Wiersma is admirably forthright about the limitations of the existing literature. Many studies lack control groups, use heterogeneous outcome measures, and have small sample sizes. The meta-analysis works with what exists, but what exists is insufficient for the demands of contemporary evidence-based practice. This is not a criticism of sandplay but of the research infrastructure surrounding it. Sandplay therapy requires extensive training, specialized equipment, and a therapeutic relationship of sufficient duration and depth to permit the unconscious to reveal its patterns. These conditions are difficult to standardize, randomize, and manualize — the three operations that the RCT paradigm demands. The challenge for the sandplay community is to generate rigorous evidence without sacrificing the clinical qualities that make the modality therapeutically distinctive.

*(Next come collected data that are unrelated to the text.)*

Lemma control_bits_lsb_first_witness :
  is_byte 0x02 ∧
  Z.land (Z.shiftr 0 1) 0x100 = 0 ∧
  read_u8 (IO.of_bytes sample_stream) = Ok (0x02, IO.mk sample_stream 1) ∧
  next_control 0 (IO.of_bytes sample_stream)
    = Ok (Z.lor 0x02 0xFF00, IO.mk sample_stream 1) ∧
  control_word 0x02 0 = Z.lor 0x02 0xFF00 ∧
  ∀ k, 0 ≤ k < 8 →
    Z.odd (control_word 0x02 k) = Z.testbit 0x02 k ∧
    ∀ io',
      next_control (control_word 0x02 k) io' =
        if k <? 7 then Ok (control_word 0x02 (k + 1), io')
        else '(b', io'') ← read_u8 io'; Ok (Z.lor b' 0xFF00, io'').
Proof.
  split; [byte_range|]. split; [reflexivity|]. split; [reflexivity|].
  apply (control_bits_lsb_first 0 0x02 (IO.of_bytes sample_stream)
           (IO.mk sample_stream 1)); [byte_range|reflexivity..].
Defined.

Lemma step_follows_token_grammar_witness :
  next_control (control sample_start) (input_io sample_start)
    = Ok (0xFF02, IO.mk sample_stream 1) ∧
  unread (IO.mk sample_stream 1) = [2; 10; 20] ++ [0x2C; 0x00] ∧
  Forall is_byte [2; 10; 20] ∧
  token_of (Z.odd 0xFF02) [2; 10; 20] (Literal [10; 20]) ∧
  (output_ptr sample_start ≤ length (output sample_start))%nat ∧
  step sample_start =
    ('(out, ptr) ← exec_token (Literal [10; 20]) (output sample_start)
                     (output_ptr sample_start);
     Ok (mkState (advance (length [2; 10; 20]) (IO.mk sample_stream 1)) 0xFF02 out ptr)).
Proof.
  assert (Forall is_byte [2; 10; 20]) as Hbytes
    by byte_list.
  assert (token_of (Z.odd 0xFF02) [2; 10; 20] (Literal [10; 20])) as Htok
    by (apply (token_literal 2 [10; 20]); reflexivity).
  split; [reflexivity|]. split; [reflexivity|]. split; [exact Hbytes|].
  split; [exact Htok|]. split; [simpl; lia|].
  apply (step_follows_token_grammar sample_start 0xFF02 (IO.mk sample_stream 1)
           [2; 10; 20] [0x2C; 0x00]); [reflexivity|reflexivity|exact Hbytes|exact Htok|].
  simpl. lia.
Defined.

Lemma step_backref_witness :
  Forall is_byte (buffer (input_io sample_middle)) ∧
  (output_ptr sample_middle ≤ length (output sample_middle))%nat ∧
  next_control (control sample_middle) (input_io sample_middle)
    = Ok (0x7F81, IO.mk sample_stream 4) ∧
  Z.odd 0x7F81 = true ∧
  read_backref (IO.mk sample_stream 4) = Ok (8, 2, IO.mk sample_stream 6) ∧
  (step sample_middle = Throw BadDataOffsetError ↔ Z.of_nat (output_ptr sample_middle) < 2) ∧
  (2 ≤ Z.of_nat (output_ptr sample_middle) →
   ∃ out',
     let ptr' := Nat.min (output_ptr sample_middle + Z.to_nat 8)
                   (length (output sample_middle)) in
     step sample_middle = Ok (mkState (IO.mk sample_stream 6) 0x7F81 out' ptr') ∧
     length out' = length (output sample_middle) ∧
     (∀ i, (output_ptr sample_middle ≤ i < ptr')%nat →
           out' !! i = out' !! (i - Z.to_nat 2)%nat) ∧
     (∀ i, ¬ (output_ptr sample_middle ≤ i < ptr')%nat →
           out' !! i = output sample_middle !! i)).
Proof.
  assert (Forall is_byte (buffer (input_io sample_middle))) as Hbytes
    by byte_list.
  split; [exact Hbytes|]. split; [simpl; lia|]. split; [reflexivity|].
  split; [reflexivity|]. split; [reflexivity|].
  apply (step_backref sample_middle 0x7F81 (IO.mk sample_stream 4) 8 2
           (IO.mk sample_stream 6)); [exact Hbytes|simpl; lia|reflexivity..].
Defined.

Lemma short_token_count_8_witness :
  next_control (control sample_after_8) (input_io sample_after_8)
    = Ok (0x7F81, input_io sample_after_8) ∧
  Z.odd 0x7F81 = true ∧
  (output_ptr sample_after_8 + 8 ≤ length (output sample_after_8))%nat ∧
  unread (input_io sample_after_8) = 0x8C :: 0x00 :: [] ∧
  (8 ≤ output_ptr sample_after_8)%nat ∧
  step sample_after_8
  = Ok (mkState (advance 2 (input_io sample_after_8)) 0x7F81
          [1; 2; 3; 4; 5; 6; 7; 8; 1; 2; 3; 4; 5; 6; 7; 8] 16).
Proof.
  split; [reflexivity|]. split; [reflexivity|]. split; [simpl; lia|].
  split; [reflexivity|]. split; [simpl; lia|].
  apply (short_token_count_8 sample_after_8 0x7F81 (input_io sample_after_8) []);
    [reflexivity|reflexivity|simpl; lia|reflexivity|simpl; lia].
Defined.

End PgdFacts.

(** ** PGD: the delta line filter *)

Module DeltaFacts.
Import Delta.

Lemma u8_byte (b : Z) : is_byte b → u8 b = b.
Proof. intros Hb. apply Z.mod_small. exact Hb. Qed.

Lemma u8_is_byte (z : Z) : is_byte (u8 z).
Proof. unfold is_byte, u8. apply Z.mod_pos_bound. lia. Qed.

(** Subtracting the stored difference from the prediction gives back
    the byte that was predicted. *)
Lemma u8_sub_sub (a o : Z) : is_byte o → u8 (a - u8 (a - o)) = o.
Proof.
  intros Ho. unfold u8. rewrite Zminus_mod_idemp_r.
  replace (a - (a - o)) with o by lia. apply Z.mod_small. exact Ho.
Qed.

Lemma rebuilt_lookup target d a k (out : list Z) i :
  rebuilt target d a k out !! i
  = (λ b, if decide (d + a ≤ i < d + k)%nat then target (i - d)%nat else b)
      <$> out !! i.
Proof. unfold rebuilt. apply list_lookup_imap. Qed.

Lemma rebuilt_length target d a k (out : list Z) :
  length (rebuilt target d a k out) = length out.
Proof. unfold rebuilt. apply length_imap. Qed.

Lemma rebuilt_lookup_total target d a k (out : list Z) i :
  (i < length out)%nat →
  rebuilt target d a k out !!! i
  = if decide (d + a ≤ i < d + k)%nat then target (i - d)%nat else out !!! i.
Proof.
  intros Hi. apply list_lookup_total_correct. rewrite rebuilt_lookup.
  rewrite (list_lookup_lookup_total_lt out i) by done. done.
Qed.

Lemma rebuilt_empty target d a (out : list Z) : rebuilt target d a a out = out.
Proof.
  apply list_eq. intros i. rewrite rebuilt_lookup.
  destruct (out !! i); simpl; [|done]. case_decide; [lia|done].
Qed.

Lemma rebuilt_insert target d a k (out : list Z) :
  (a ≤ k)%nat → (d + k < length out)%nat →
  <[(d + k)%nat := target k]> (rebuilt target d a k out)
  = rebuilt target d a (S k) out.
Proof.
  intros Hak Hk. apply list_eq. intros i.
  destruct (decide (i = d + k)%nat) as [->|Hne].
  - rewrite list_lookup_insert_eq by (by rewrite rebuilt_length).
    rewrite rebuilt_lookup, (list_lookup_lookup_total_lt out) by done. simpl.
    case_decide; [|lia]. f_equal. f_equal. lia.
  - rewrite list_lookup_insert_ne by done. rewrite !rebuilt_lookup.
    destruct (out !! i); simpl; [|done].
    repeat case_decide; try lia; done.
Qed.

(** A row loop whose every store writes the intended byte rebuilds the
    row. *)
Lemma row_loop_rebuilt value d target (out : list Z) a n :
  (∀ k, (a ≤ k < a + n)%nat → (d + k < length out)%nat) →
  (∀ k, (a ≤ k < a + n)%nat → u8 (value (rebuilt target d a k out) k) = target k) →
  row_loop value d (seq a n) out = rebuilt target d a (a + n) out.
Proof.
  induction n as [|n IH]; intros Hlen Hval.
  - simpl. by rewrite Nat.add_0_r, rebuilt_empty.
  - rewrite seq_S. unfold row_loop in *. rewrite fold_left_app. simpl.
    rewrite IH.
    + rewrite Hval by lia. rewrite rebuilt_insert; [|lia|apply Hlen; lia].
      f_equal. lia.
    + intros k Hk. apply Hlen. lia.
    + intros k Hk. apply Hval. lia.
Qed.

Lemma forward_lookup_total code channels above (orig : list Z) x :
  (x < length orig)%nat →
  forward code channels above orig !!! x
  = if code =? 1 then
      if (x <? channels)%nat then orig !!! x
      else u8 (orig !!! (x - channels)%nat - orig !!! x)
    else if code =? 2 then u8 (above x - orig !!! x)
    else if (x <? channels)%nat then orig !!! x
         else u8 ((above x + orig !!! (x - channels)%nat) ÷ 2 - orig !!! x).
Proof.
  intros Hx. apply list_lookup_total_correct. unfold forward.
  rewrite list_lookup_imap, (list_lookup_lookup_total_lt orig x) by done.
  done.
Qed.

Lemma forward_length code channels above (orig : list Z) :
  length (forward code channels above orig) = length orig.
Proof. apply length_imap. Qed.

(** What a row loop leaves in the buffer: bytes outside the range it
    runs over are untouched, and the byte at [d + k] is the value computed
    in the buffer as it was when [k] came up, [cur]: rebuilt before
    [d + k], as at the start from [d + k] on. *)
Lemma row_loop_lookup value d a n (out : list Z) :
  let res := row_loop value d (seq a n) out in
  length res = length out ∧
  (∀ i, ¬ (d + a ≤ i < d + a + n)%nat → res !! i = out !! i) ∧
  (∀ k, (a ≤ k < a + n)%nat → (d + k < length out)%nat →
     ∃ cur, res !!! (d + k)%nat = u8 (value cur k) ∧
            length cur = length out ∧
            (∀ i, (i < d + k)%nat → cur !! i = res !! i) ∧
            (∀ i, (d + k ≤ i)%nat → cur !! i = out !! i)).
Proof.
  induction n as [|n IH]; cbv zeta in *.
  - simpl. split; [done|]. split; [done|]. intros k Hk. lia.
  - rewrite seq_S. unfold row_loop in *. rewrite fold_left_app. simpl.
    destruct IH as (Hl & He & Hk).
    set (res := fold_left _ (seq a n) out) in *.
    split; [by rewrite length_insert|]. split.
    + intros i Hi. rewrite list_lookup_insert_ne by lia. apply He. lia.
    + intros k Hka Hkl. destruct (decide (k = a + n)%nat) as [->|Hne].
      * exists res. split; [|split; [done|split]].
        -- apply list_lookup_total_correct, list_lookup_insert_eq. lia.
        -- intros i Hi. by rewrite list_lookup_insert_ne by lia.
        -- intros i Hi. apply He. lia.
      * destruct (Hk k) as (cur & Hv & Hcl & Hbefore & Hafter); [lia|done|].
        exists cur. split; [|split; [done|split; [|done]]].
        -- rewrite <- Hv. rewrite !list_lookup_total_alt.
           by rewrite list_lookup_insert_ne by lia.
        -- intros i Hi. rewrite list_lookup_insert_ne by lia. by apply Hbefore.
Qed.

Section Memory.

Variable outside : Z → Z.

Lemma row_lookup_total stride y (out : list Z) x :
  (x < stride)%nat → (y * stride + stride ≤ length out)%nat →
  row stride y out !!! x = out !!! (y * stride + x)%nat.
Proof.
  intros Hx Hlen. apply list_lookup_total_correct. unfold row.
  rewrite lookup_take_lt, lookup_drop by done.
  apply list_lookup_lookup_total_lt. lia.
Qed.

(** Rebuilding row [y] does not change what [prev_line] reads. *)
Lemma peek_rebuilt target d a k (out : list Z) (j : Z) :
  j < Z.of_nat d →
  peek outside (rebuilt target d a k out) j = peek outside out j.
Proof.
  intros Hj. unfold peek. rewrite rebuilt_length.
  destruct (_ && _) eqn:Hin; [|done].
  apply andb_true_iff in Hin as [H0 Hl]. apply Z.leb_le in H0. apply Z.ltb_lt in Hl.
  rewrite rebuilt_lookup_total by lia. case_decide; [lia|done].
Qed.

(** The rebuilt row is the original one when the bytes before the first
    rebuilt one are stored as they are. *)
Lemma row_rebuilt stride y a (out orig : list Z) :
  length orig = stride → (y * stride + stride ≤ length out)%nat →
  (∀ x, (x < a)%nat → (x < stride)%nat → out !!! (y * stride + x)%nat = orig !!! x) →
  row stride y (rebuilt (λ x, orig !!! x) (y * stride) a (a + (stride - a)) out) = orig.
Proof.
  intros Hlo Hlen Hpre. apply list_eq. intros x. unfold row.
  destruct (Nat.lt_ge_cases x stride) as [Hx|Hx].
  - rewrite lookup_take_lt, lookup_drop, rebuilt_lookup by done.
    rewrite (list_lookup_lookup_total_lt out) by lia. simpl.
    rewrite (list_lookup_lookup_total_lt orig) by lia. f_equal.
    case_decide.
    + f_equal. lia.
    + apply Hpre; lia.
  - rewrite lookup_take_ge by done. symmetry. apply lookup_ge_None. lia.
Qed.

Lemma rebuilt_elsewhere target stride y a (out : list Z) i :
  ¬ (y * stride ≤ i < y * stride + stride)%nat →
  rebuilt target (y * stride) a (a + (stride - a)) out !! i = out !! i.
Proof.
  intros Hi. rewrite rebuilt_lookup. destruct (out !! i); simpl; [|done].
  case_decide; [lia|done].
Qed.

Lemma filter_row_inverse
    (code : Z) (width channels y : nat) (out orig : list Z) :
  let stride := (width * channels)%nat in
  code = 1 ∨ code = 2 ∨ code = 4 →
  Forall is_byte orig →
  length orig = stride →
  (y * stride + stride ≤ length out)%nat →
  row stride y out = forward code channels (row_above outside stride y out) orig →
  ∃ out',
    filter_row outside code channels stride y out = Ok out' ∧
    row stride y out' = orig ∧
    length out' = length out ∧
    ∀ i, ¬ (y * stride ≤ i < y * stride + stride)%nat → out' !! i = out !! i.
Proof.
  intros stride Hcode Hbytes Hlo Hlen Hrow.
  assert (Hch : (0 < stride)%nat → (0 < channels)%nat) by (unfold stride; nia).
  clearbody stride.
  assert (Hst : ∀ x, (x < stride)%nat →
            out !!! (y * stride + x)%nat
            = forward code channels (row_above outside stride y out) orig !!! x).
  { intros x Hx. by rewrite <- Hrow, row_lookup_total. }
  assert (Hb : ∀ x, (x < stride)%nat → is_byte (orig !!! x)).
  { intros x Hx. eapply Forall_lookup_1; [exact Hbytes|].
    apply list_lookup_lookup_total_lt. lia. }
  set (d := (y * stride)%nat) in *.
  set (target := λ x : nat, orig !!! x).
  unfold filter_row. fold d.
  destruct Hcode as [->|[->| ->]]; simpl.
  - exists (rebuilt target d channels (channels + (stride - channels)) out).
    split; [|split; [|split]].
    + f_equal. unfold range. apply row_loop_rebuilt; [intros k Hk; lia|].
      intros k Hk. unfold value1, target.
      rewrite !rebuilt_lookup_total by lia.
      rewrite (decide_False (P := (d + channels ≤ d + k < d + k)%nat)) by lia.
      rewrite Hst, forward_lookup_total by lia. simpl.
      destruct (Nat.ltb_spec k channels); [lia|].
      replace (d + k - channels)%nat with (d + (k - channels))%nat by lia.
      case_decide as Hd2.
      * replace (d + (k - channels) - d)%nat with (k - channels)%nat by lia.
        apply u8_sub_sub, Hb. lia.
      * rewrite Hst, forward_lookup_total by lia. simpl.
        destruct (Nat.ltb_spec (k - channels) channels); [|lia].
        apply u8_sub_sub, Hb. lia.
    + apply row_rebuilt; [done..|]. intros x Hxa Hx.
      rewrite Hst, forward_lookup_total by lia. simpl.
      by destruct (Nat.ltb_spec x channels); [|lia].
    + apply rebuilt_length.
    + intros i Hi. by apply rebuilt_elsewhere.
  - exists (rebuilt target d 0 (0 + (stride - 0)) out).
    split; [|split; [|split]].
    + f_equal. unfold range. apply row_loop_rebuilt; [intros k Hk; lia|].
      intros k Hk. unfold value2, target.
      rewrite peek_rebuilt by lia.
      rewrite !rebuilt_lookup_total by lia.
      rewrite (decide_False (P := (d + 0 ≤ d + k < d + k)%nat)) by lia.
      rewrite Hst, forward_lookup_total by lia. simpl.
      unfold row_above. fold d. apply u8_sub_sub, Hb. lia.
    + apply row_rebuilt; [done..|]. intros x Hxa Hx. lia.
    + apply rebuilt_length.
    + intros i Hi. by apply rebuilt_elsewhere.
  - exists (rebuilt target d channels (channels + (stride - channels)) out).
    split; [|split; [|split]].
    + f_equal. unfold range. apply row_loop_rebuilt; [intros k Hk; lia|].
      intros k Hk. unfold value4, target.
      rewrite peek_rebuilt by lia.
      rewrite !rebuilt_lookup_total by lia.
      rewrite (decide_False (P := (d + channels ≤ d + k < d + k)%nat)) by lia.
      rewrite Hst, forward_lookup_total by lia. simpl.
      destruct (Nat.ltb_spec k channels); [lia|].
      replace (d + k - channels)%nat with (d + (k - channels))%nat by lia.
      unfold row_above. fold d.
      case_decide as Hd2.
      * replace (d + (k - channels) - d)%nat with (k - channels)%nat by lia.
        apply u8_sub_sub, Hb. lia.
      * rewrite (Hst (k - channels)%nat), forward_lookup_total by lia. simpl.
        destruct (Nat.ltb_spec (k - channels) channels); [|lia].
        apply u8_sub_sub, Hb. lia.
    + apply row_rebuilt; [done..|]. intros x Hxa Hx.
      rewrite Hst, forward_lookup_total by lia. simpl.
      by destruct (Nat.ltb_spec x channels); [|lia].
    + apply rebuilt_length.
    + intros i Hi. by apply rebuilt_elsewhere.
Qed.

A Foundation for the Future

This meta-analysis provides the quantitative foundation that institutional gatekeepers require. It demonstrates that sandplay is not merely an experiential modality valued by its practitioners but a treatment with measurable outcomes and identifiable clinical indications. For Jungian clinicians, it is a tool for advocacy — evidence to present to insurers, training committees, and hospital administrators who demand numbers before they authorize resources. For the depth tradition more broadly, it is a reminder that the most imaginal and non-verbal forms of therapeutic engagement can withstand empirical scrutiny without losing their soul.

Concordance

References

  • Wiersma, J. K., Freedle, L. R., McRoberts, R., & Solberg, K. B. (2022). A meta-analysis of sandplay therapy treatment outcomes. International Journal of Play Therapy, 31(2), 55–73.
  • Roesler, C. (2019). Sandplay therapy: An overview. The Arts in Psychotherapy, 64, 20–28.
  • Kalff, D. M. (1980). Sandplay: A Psychotherapeutic Approach to the Psyche. Sigo Press.